**Materials provided:**
(* ===== verification/Fs.v ===== *)
(** * The file system (fs.c)

    The five layers of fs.c above the log: the block allocator, the inode cache,
    the content of inodes, directories and path names.  A block is reached
    through the view the log and the buffer cache give of the disk: [bread] is
    bread followed by the brelse of a buffer that was only read, and [bupdate]
    is the new content of a buffer followed by log_write and brelse.  The
    sections under icache.lock are atomic, and the sleep-lock of an inode is a
    flag: taking a lock that is held does not return.  Pointers to inodes are
    indices of icache.inode. *)

From stdpp Require Import base numbers list gmap strings.
From Stdlib Require Import ZArith Lia.
From S2P Require Import Prelude Block Log Mem.

Local Open Scope Z_scope.
Local Open Scope kernel_scope.

(** ** stat.h *)
Definition T_DIR : Z := 1.
Definition T_FILE : Z := 2.
Definition T_DEV : Z := 3.

Record stat := mkStat { st_type : Z; st_dev : Z; st_ino : Z; st_nlink : Z; st_size : Z }.

(** A short read back from its 16 bits. *)
Definition s16 (x : Z) : Z :=
  let y := x mod 65536 in if y <? 32768 then y else y - 65536.

(** ** struct inode (file.h) *)
Record inode := mkInode {
  i_dev : Z; i_inum : Z; i_ref : Z; i_locked : bool; i_valid : bool;
  i_type : Z; i_major : Z; i_minor : Z; i_nlink : Z; i_size : Z; i_addrs : list Z
}.

Definition inode0 : inode := mkInode 0 0 0 false false 0 0 0 0 0 (replicate 13 0).

Definition set_ref (r : Z) (ip : inode) : inode :=
  mkInode (i_dev ip) (i_inum ip) r (i_locked ip) (i_valid ip) (i_type ip) (i_major ip)
          (i_minor ip) (i_nlink ip) (i_size ip) (i_addrs ip).
Definition set_locked (l : bool) (ip : inode) : inode :=
  mkInode (i_dev ip) (i_inum ip) (i_ref ip) l (i_valid ip) (i_type ip) (i_major ip)
          (i_minor ip) (i_nlink ip) (i_size ip) (i_addrs ip).
Definition set_valid (v : bool) (ip : inode) : inode :=
  mkInode (i_dev ip) (i_inum ip) (i_ref ip) (i_locked ip) v (i_type ip) (i_major ip)
          (i_minor ip) (i_nlink ip) (i_size ip) (i_addrs ip).
Definition set_type (t : Z) (ip : inode) : inode :=
  mkInode (i_dev ip) (i_inum ip) (i_ref ip) (i_locked ip) (i_valid ip) t (i_major ip)
          (i_minor ip) (i_nlink ip) (i_size ip) (i_addrs ip).
Definition set_nlink (n : Z) (ip : inode) : inode :=
  mkInode (i_dev ip) (i_inum ip) (i_ref ip) (i_locked ip) (i_valid ip) (i_type ip) (i_major ip)
          (i_minor ip) n (i_size ip) (i_addrs ip).
Definition set_dev_nums (mj mn : Z) (ip : inode) : inode :=
  mkInode (i_dev ip) (i_inum ip) (i_ref ip) (i_locked ip) (i_valid ip) (i_type ip) mj mn
          (i_nlink ip) (i_size ip) (i_addrs ip).
Definition set_size (z : Z) (ip : inode) : inode :=
  mkInode (i_dev ip) (i_inum ip) (i_ref ip) (i_locked ip) (i_valid ip) (i_type ip) (i_major ip)
          (i_minor ip) (i_nlink ip) z (i_addrs ip).
Definition set_addr (k a : Z) (ip : inode) : inode :=
  mkInode (i_dev ip) (i_inum ip) (i_ref ip) (i_locked ip) (i_valid ip) (i_type ip) (i_major ip)
          (i_minor ip) (i_nlink ip) (i_size ip) (<[Z.to_nat k := a]> (i_addrs ip)).
Definition addr_at (ip : inode) (k : Z) : Z := default 0 (i_addrs ip !! Z.to_nat k).

(** ** struct dinode (fs.h) at offset [o] of a block *)
Definition dinode_type (d : block) (o : Z) : Z := s16 (get16 d o).

(** The copies ip->xxx = dip->xxx of ilock, and ip->valid = 1. *)
Definition load_dinode (d : block) (o : Z) (ip : inode) : inode :=
  mkInode (i_dev ip) (i_inum ip) (i_ref ip) (i_locked ip) true
          (s16 (get16 d o)) (s16 (get16 d (o + 2))) (s16 (get16 d (o + 4))) (s16 (get16 d (o + 6)))
          (get32 d (o + 8)) (map (fun j => get32 d (o + 12 + 4 * j)) (seqZ 0 13)).

Definition addrs_bytes (l : list Z) : list Z := concat (map le32 l).
Lemma filled_missing s i ip s' ip' k a K :
  fs_ok s -> filled s i ip s' ip' k a -> NoDup K -> k ∈ K -> (forall j, j ∈ K -> is_slot j) ->
  missing s ip K = S (missing s' ip' K).
Proof.
  intros O L Hnd Hk HK. destruct (fl_free _ _ _ _ _ _ _ L) as [Ha _]. pose proof (datastart_pos s O).
  pose proof (fl_slot _ _ _ _ _ _ _ L) as Hs.
  apply (count_drop _ _ _ k); [done|done|by rewrite (fl_zero _ _ _ _ _ _ _ L)| |].
  - rewrite (Hs k), Z.eqb_refl by auto. apply Z.eqb_neq. lia.
  - intros x Hx Hne. rewrite (Hs x) by auto. by destruct (Z.eqb_spec x k).
Qed.

Lemma wp_balloc (Q : Z -> fsst D -> Prop) s :
  fs_ok s -> (0 < nfree s)%nat ->
  (forall a, datastart s <= a < sb_size (sb s) -> used s a = false -> Q a (balloced s a)) ->
  wp (balloc ROOTDEV) Q s.
Proof.
  intros O Hn HQ. destruct (balloc_spec s O) as [(a & Hff & E)|[Hall _]].
  - eapply wp_intro; [exact E|]. apply HQ; [by apply first_free_data|apply Hff].
  - exfalso. unfold nfree in Hn. rewrite count_none in Hn; [lia|].
    intros x Hx%elem_of_seqZ. rewrite Hall by lia. done.
Qed.

Lemma wp_inode_at (Q : inode -> fsst D -> Prop) s i ip :
  icache s !! i = Some ip -> Q ip s -> wp (inode_at i) Q s.
Proof. intros Hi HQ. unfold inode_at. wp_steps. rewrite Hi. by wp_steps. Qed.

Lemma wp_upd_inode (Q : unit -> fsst D -> Prop) s i ip f :
  icache s !! i = Some ip -> Q tt (set_ino i (f ip) s) -> wp (upd_inode i f) Q s.
Proof. intros Hi HQ. unfold upd_inode. wp_steps. eapply wp_inode_at; [done|]. by wp_steps. Qed.

Lemma indirect_fresh s ip a :
  fs_ok s -> file_ok s ip -> used s a = false -> addr_at ip NDIRECT <> 0 -> addr_at ip NDIRECT <> a /\
  datastart s <= addr_at ip NDIRECT < sb_size (sb s).
Proof.
  intros O F Hf Hne. destruct (fo_slot s ip F IND ltac:(done) Hne) as [Hr Hu].
  change (slot s ip IND) with (addr_at ip NDIRECT) in *. split; [congruence|done].
Qed.

(** Slots look at the addresses and at the indirect block. *)
Lemma slot_congr s s' ip ip' j :
  is_slot j -> (j < NDIRECT -> addr_at ip' j = addr_at ip j) -> addr_at ip' NDIRECT = addr_at ip NDIRECT ->
  (addr_at ip NDIRECT <> 0 -> rdb s' (addr_at ip NDIRECT) = rdb s (addr_at ip NDIRECT)) ->
  slot s' ip' j = slot s ip j.
Proof.
  intros Hj Hd Hi Hr. unfold slot. rewrite Hi.
  destruct (Z.ltb_spec j NDIRECT); [auto|]. destruct (Z.ltb_spec j MAXFILE); [|done].
  destruct (Z.eqb_spec (addr_at ip NDIRECT) 0); [done|]. by rewrite Hr.
Qed.

(** The part of [filled] that the allocation alone gives. *)
Lemma fill_addr s i ip k kk a :
  fs_ok s -> file_ok s ip -> icache s !! i = Some ip -> datastart s <= a < sb_size (sb s) ->
  used s a = false -> (k = kk /\ 0 <= k < NDIRECT) \/ (k = IND /\ kk = NDIRECT) -> addr_at ip kk = 0 ->
  filled s i ip (set_ino i (set_addr kk a ip) (balloced s a)) (set_addr kk a ip) k a.
Proof.
  intros O F Hi Ha Hf Hk Hz. pose proof (datastart_pos s O) as Hdp. pose proof (datastart_bmap s O) as Hbm.
  set (s' := set_ino i (set_addr kk a ip) (balloced s a)).
  assert (Hlen : Z.of_nat (length (i_addrs ip)) = 13) by (by rewrite (fo_len s ip F)).
  assert (Hkk : 0 <= kk <= NDIRECT) by (unfold NDIRECT in *; lia).
  assert (Hkl : 0 <= kk < Z.of_nat (length (i_addrs ip))) by (unfold NDIRECT in *; lia).
  assert (Hrd : forall x, datastart s <= x -> rdb s' x = if x =? a then zero_block else rdb s x)
    by (intros x Hx; by apply (rdb_balloced s a x)).
  constructor; try done.
  - simpl. by rewrite length_insert.
  - unfold slot. destruct Hk as [[-> Hk]|[-> ->]]; [|done].
    by destruct (Z.ltb_spec kk NDIRECT); [|lia].
  - intros j Hj. destruct Hk as [[-> Hk]|[-> ->]].
    + destruct (Z.eqb_spec j kk) as [->|Hne].
      { unfold slot. destruct (Z.ltb_spec kk NDIRECT); [|lia]. by apply addr_at_set_eq. }
      apply slot_congr; [done|intros; apply addr_at_set_ne; unfold is_slot in *; lia|
        apply addr_at_set_ne; unfold NDIRECT in *; lia|].
      intros Hn. destruct (indirect_fresh s ip a O F Hf Hn) as [Hna Hr].
      rewrite Hrd by lia. by destruct (Z.eqb_spec (addr_at ip NDIRECT) a).
    + unfold slot. rewrite addr_at_set_eq, Hz by done. change MAXFILE with 140 in *. unfold is_slot, IND, NDIRECT in *.
      destruct (Z.ltb_spec j 12); [rewrite addr_at_set_ne by lia; destruct (Z.eqb_spec j 140); [lia|done]|].
      destruct (Z.eqb_spec j 140) as [->|]; [done|].
      destruct (Z.ltb_spec j 140); [|lia].
      destruct (Z.eqb_spec a 0); [lia|]. rewrite Hrd, Z.eqb_refl by lia. apply get32_zero.
  - intros x Hx. by apply (used_balloced s a x).
  - rewrite Hrd, Z.eqb_refl by lia. done.
  - intros x Hx Hne _. rewrite Hrd by done. by destruct (Z.eqb_spec x a).
  - intros x Hx. unfold s'. change (rdb (balloced s a) x = rdb s x). unfold balloced.
    rewrite rdb_put_ne by lia. unfold marked. destruct (BBLOCK_val s a O) as (E & _); [lia|].
    rewrite rdb_put_ne; [done|]. assert (0 <= a / BPB) by (apply Z.div_pos; [lia|done]). lia.
Qed.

**Activity:**
Retype, in the same exact form, the lines of the material above from the line holding "Definition inode0 : inode" through the line holding "Definition load_dinode (d".

**Output below:**
Definition inode0 : inode := mkInode 0 0 0 false false 0 0 0 0 0 (replicate 13 0).

Definition set_ref (r : Z) (ip : inode) : inode :=
  mkInode (i_dev ip) (i_inum ip) r (i_locked ip) (i_valid ip) (i_type ip) (i_major ip)
          (i_minor ip) (i_nlink ip) (i_size ip) (i_addrs ip).
Definition set_locked (l : bool) (ip : inode) : inode :=
  mkInode (i_dev ip) (i_inum ip) (i_ref ip) l (i_valid ip) (i_type ip) (i_major ip)
          (i_minor ip) (i_nlink ip) (i_size ip) (i_addrs ip).
Definition set_valid (v : bool) (ip : inode) : inode :=
  mkInode (i_dev ip) (i_inum ip) (i_ref ip) (i_locked ip) v (i_type ip) (i_major ip)
          (i_minor ip) (i_nlink ip) (i_size ip) (i_addrs ip).
Definition set_type (t : Z) (ip : inode) : inode :=
  mkInode (i_dev ip) (i_inum ip) (i_ref ip) (i_locked ip) (i_valid ip) t (i_major ip)
          (i_minor ip) (i_nlink ip) (i_size ip) (i_addrs ip).
Definition set_nlink (n : Z) (ip : inode) : inode :=
  mkInode (i_dev ip) (i_inum ip) (i_ref ip) (i_locked ip) (i_valid ip) (i_type ip) (i_major ip)
          (i_minor ip) n (i_size ip) (i_addrs ip).
Definition set_dev_nums (mj mn : Z) (ip : inode) : inode :=
  mkInode (i_dev ip) (i_inum ip) (i_ref ip) (i_locked ip) (i_valid ip) (i_type ip) mj mn
          (i_nlink ip) (i_size ip) (i_addrs ip).
Definition set_size (z : Z) (ip : inode) : inode :=
  mkInode (i_dev ip) (i_inum ip) (i_ref ip) (i_locked ip) (i_valid ip) (i_type ip) (i_major ip)
          (i_minor ip) (i_nlink ip) z (i_addrs ip).
Definition set_addr (k a : Z) (ip : inode) : inode :=
  mkInode (i_dev ip) (i_inum ip) (i_ref ip) (i_locked ip) (i_valid ip) (i_type ip) (i_major ip)
          (i_minor ip) (i_nlink ip) (i_size ip) (<[Z.to_nat k := a]> (i_addrs ip)).
Definition addr_at (ip : inode) (k : Z) : Z := default 0 (i_addrs ip !! Z.to_nat k).

(** ** struct dinode (fs.h) at offset [o] of a block *)
Definition dinode_type (d : block) (o : Z) : Z := s16 (get16 d o).

(** The copies ip->xxx = dip->xxx of ilock, and ip->valid = 1. *)
Definition load_dinode (d : block) (o : Z) (ip : inode) : inode :=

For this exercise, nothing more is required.